Александр Твардовский | страница 10



В позднейшей литературе о Твардовском обычно утверждалось, что «процессы коллективизации предоставили поэту обильный и благодатный (курсив мой. — А. Т-в) материал». На самом деле все было несравненно сложнее и драматичнее.

В качестве корреспондента областных газет он ездил по деревням, в колхозы и еще сохранявшиеся коммуны, писал заметки, очерки и статьи, «со страстью», как сказано в автобиографии, вникая во все происходящее.

«Руководящие инстанции» и редакции ждали и требовали от журналистов поддержки и одобрения наступивших перемен. Да и сам Твардовский был убежден в их необходимости и пользе.

В плане задуманной им годы спустя пьесы, имевшей явный автобиографический характер, говорится, что уже упоминавшийся выше юноша-комсомолец «страстно изо дня в день агитировал вступить к колхоз» родных, «рисуя волновавшие его и занимавшие его воображение картины социалистической жизни».

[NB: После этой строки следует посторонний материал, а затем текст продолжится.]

(** A page that a file is mapped to from 0x1000 on, at the offset 0 of the file; the memory at
    0x1000 holds byte 0 of the file.  When the last reference to the changed page goes, nothing is
    written: the position is taken for 0x1000, where the mapped part of the file ends. *)
Theorem change_is_lost :
  let r := MRegion 2 MREGION_TYPE_MEM 0x83 (MSetup 0 7 0x1000 0 0x1000) 0x2000
             [MPart 0 0 MPART_STATE_MISSING 0 0 []; MPart 0x1000 1 MPART_STATE_INCORE MPART_FLAG_CHNG 0 [(0x108000, 0x1000)]] in
  shown (mregion_part_decref r 0x1000 0x1000 plenty) = Ret ([MPart 0 0 MPART_STATE_MISSING 0 0 []], []).
Proof. vm_compute. reflexivity. Qed.

(** Three pages with a reference each, in one part.  Without memory for another part the reference
    to the second page cannot be dropped, which is only logged; the counter of the region goes
    down all the same.  When the references to the other pages are dropped it reaches zero, and
    destroying the region fails an assertion. *)
Definition three_pages (w : core) : outcome (Z * option mregion * core) :=
  let r := MRegion 3 MREGION_TYPE_MEM 0 (MSetup 0 0 0 0 0) 0x3000 [MPart 0 1 MPART_STATE_MISSING 0 0 []] in
  let! (_, ro, w) := region_decref r 0x1000 0x1000 w in
  match ro with
  | None => Abort
  | Some r =>
      let! (_, ro, w) := region_decref r 0 0x1000 w in
      match ro with None => Abort | Some r => region_decref r 0x2000 0x1000 w end
  end.

Theorem failed_decref_panics :
  three_pages (Core sample_pages [false] [] []) = Abort /\ (let! (er, ro, _) := three_pages plenty in Ret (er, ro)) = Ret (0, None).
Proof. split; vm_compute; reflexivity. Qed.

(** ** The hypotheses can hold *)

Definition some_region : mregion := MRegion 3 MREGION_TYPE_MEM 0 (MSetup 0 0 0 0 0) 0x3000 [MPart 0 1 MPART_STATE_MISSING 0 0 []].

Lemma some_region_ok : region_ok some_region.
Proof. eapply single_ok; [by cbn|done| |done]. split; cbn; try done; intros Hx; discriminate Hx. Qed.

Lemma plenty_own : core_own (is_free sample_pages) plenty [].
Proof.
  split; [exact sample_pages_inv|constructor..|]. intros x. assert (~ in_frames [] x) by (intros (? & ?%not_elem_of_nil & _); done).
  cbn [core_pages plenty]. tauto.
Qed.

Lemma some_region_owns : owns (Own := core_own (is_free sample_pages)) some_region plenty.
Proof. unfold owns. change (pi_frame <$> pages_of some_region) with (replicate 3 (None : option Z)). apply own_nothing, plenty_own. Qed.

Lemma some_region_pages P : P (PInfo 1 MPART_STATE_MISSING 0 None) -> range_all P 0x1000 0x2000 (pages_of some_region).
Proof.
  intros HP i v Hv _. change (pages_of some_region) with (replicate 3 (PInfo 1 MPART_STATE_MISSING 0 None)) in Hv.
  by apply lookup_replicate_1 in Hv as [-> _].
Qed.

Lemma region_incref_correct_witness : exists er r' w', region_incref some_region 0x1000 0x1000 plenty = Ret (er, r', w') /\ region_ok r'.
Proof.
  destruct (region_incref_correct some_region 0x1000 0x1000 plenty some_region_ok some_region_owns) as (er & r' & w' & Hr & Hok & _);
    [intros _; apply core_frees|by unfold range_in|done|apply some_region_pages; done|]. exists er, r', w'. exact (conj Hr Hok).
Defined.

Lemma region_decref_correct_witness : exists er ro w', region_decref some_region 0x1000 0x1000 plenty = Ret (er, ro, w').
Proof.
  destruct (region_decref_correct some_region 0x1000 0x1000 plenty some_region_ok some_region_owns) as (er & ro & w' & Hr & _);
    [intros _; apply core_frees|by unfold range_in|done|apply some_region_pages; done|]. exists er, ro, w'. exact Hr.
Defined.
(** Unmapping a branch removes the translations of exactly its pages, or fails without any change
    for want of memory. *)
Lemma branch_unmap_ok b r (a : A) : branch_wf b -> range_ok pdir_kernel pdir_kernel_v self (mb_vmin b) (size_of b) ->
  mr_type r <> MREGION_TYPE_RESERVED -> pdir_wf a self ->
  (forall i, 0 <= i < 1023 -> overlaps (mb_vmin b) (size_of b) i -> ~ within (mb_vmin b) (size_of b) i -> used (directory a self i)) ->
  exists er a', branch_unmap pdir_kernel pdir_kernel_v b r self a = Ret (er, a') /\ stepped a a' self [] [] /\
    exists n, updated (fun _ => None) a a' (mb_vmin b) n /\ (er = - EOK /\ n = size_of b \/ er = - ENOMEM /\ n = 0).
Proof.
  intros Hb Hrange Ht Hwf Hused. pose proof Hb as (B1 & B2 & B3 & B4 & B5 & B6 & B7). pose proof Hrange as (_ & R2 & _ & R4 & R5 & _).
  unfold THIS_PDIR_BASE in R5. unfold branch_unmap. rewrite (proj2 (Z.eqb_neq _ _) Ht), branch_size by done. fold (size_of b).
  pose proof (munmap_ok pdir_kernel pdir_kernel_v self a (mb_vmin b) (size_of b) PDIR_FLAG_NOFLUSH) as Hm. cbv zeta in Hm.
  replace (CEIL_ALIGN (2 ^ 32) (size_of b) PAGESIZE) with (size_of b) in Hm.
  - destruct (Hm Hwf Hrange Hused) as (er & a' & -> & HS & [[-> Hw]|[-> Hw]]); eexists _, _; (split; [done|]); (split; [done|]).
    + exists 0. split; [by apply updated_none|by right].
    + exists (size_of b). split; [|by left]. exact Hw.
  - destruct (ceil_page (2 ^ 32) (size_of b)); [lia|unfold PAGESIZE; lia|]. mlia.
Qed.


(** Memory that is not shared can be written to without a fault only by its one user. *)
Theorem private_write_alone b r v : has (mb_prot b) PROT_SHARED = false ->
  forall i f rights, page_at b r v = Some i -> branch_walk b r v = Some (f, rights) -> Z.testbit rights 1 = true -> pi_refcnt i = 1.
Proof.
  intros Hs i f rights Hi. unfold branch_walk. rewrite Hi. simpl. destruct (pi_frame i); simpl; [|done]. intros [= <- <-].
  unfold page_rights. destruct (decide _) as [Hw|Hw]; [by destruct (has (mb_prot b) PROT_NOUSER)|]. intros _.
  destruct (Z.eq_dec (pi_refcnt i) 1); [done|]. by destruct Hw; apply faults_copy.
Qed.

End Results.

(** ** The hypotheses can hold *)

#[local] Instance sample_memory : PhysMem machine := machine_mem (2 ^ 32) [] 1.
#[local] Instance sample_memory_laws : PhysLaws machine := machine_laws (2 ^ 32) [] 1 (le_n 2).

(** Two pages of physical memory that the kernel can write to. *)
Definition video_branch : mbranch := MBranch 0xd1000000 0xd1001fff 0x46 0 1 0 0.
Definition video_memory : mregion := MRegion 2 MREGION_TYPE_PHYSICAL 0 (MSetup 0 0 0 0 0) 0x2000 [MPart 0 1 MPART_STATE_INCORE 0 1 [(0xb8000, 0x2000)]].

Lemma video_memory_ok : region_ok video_memory.
Proof.
  split; [done|]. cbn. split; [done|]. split; [|done]. split; cbn; try done. intros _. by repeat constructor.
Qed.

Этот энтузиазм подогревался встречами с действительно талантливыми организаторами и руководителями некоторых артелей. Например, с Дмитрием Федоровичем Прасоловым, возглавлявшим колхоз «Память Ленина», где поэт подолгу живал и которому посвятил несколько очерков, рассказ «Пиджак», стихотворение «Новое озеро». С увлечением писал об этом хозяйстве и Исаковскому; упомянув про местную хату-лабораторию, восхищался: «…какие два слова соединяет тире!»

Однако в других случаях, особенно на примере ближней к Столпову деревни Загорье (в стихах Твардовский именует себя «загорьевским парнем») и собственной семьи, поэт горестно подмечал, как поспешно, «нахрапом», якобы добровольно вовлекают крестьян в колхозы, как вместо обещанного процветания происходят упадок и разруха хозяйства, а под пресловутое раскулачивание попадают просто работящие, способные, собственным трудом добившиеся достатка люди.

С восторженным описанием, как «дом живого кулака… занят, оборудован под школу» («Стихи о всеобуче», 1930), соседствует «Гостеприимство», где хозяин «опрятного хуторка» показывает гостю (журналисту? ревизору? начальственному лицу?) свое образцовое хозяйство в отчаянной надежде защитить его: «Поймите, хутор одинок, а зависть так сильна». Похоже, всем увиденным и тем, что может ожидать впереди «опрятный хуторок», озабочен и озадачен не только гость, который на обратном пути «произносит иногда одно-единственное: „Нн-да!..“», но и сам автор.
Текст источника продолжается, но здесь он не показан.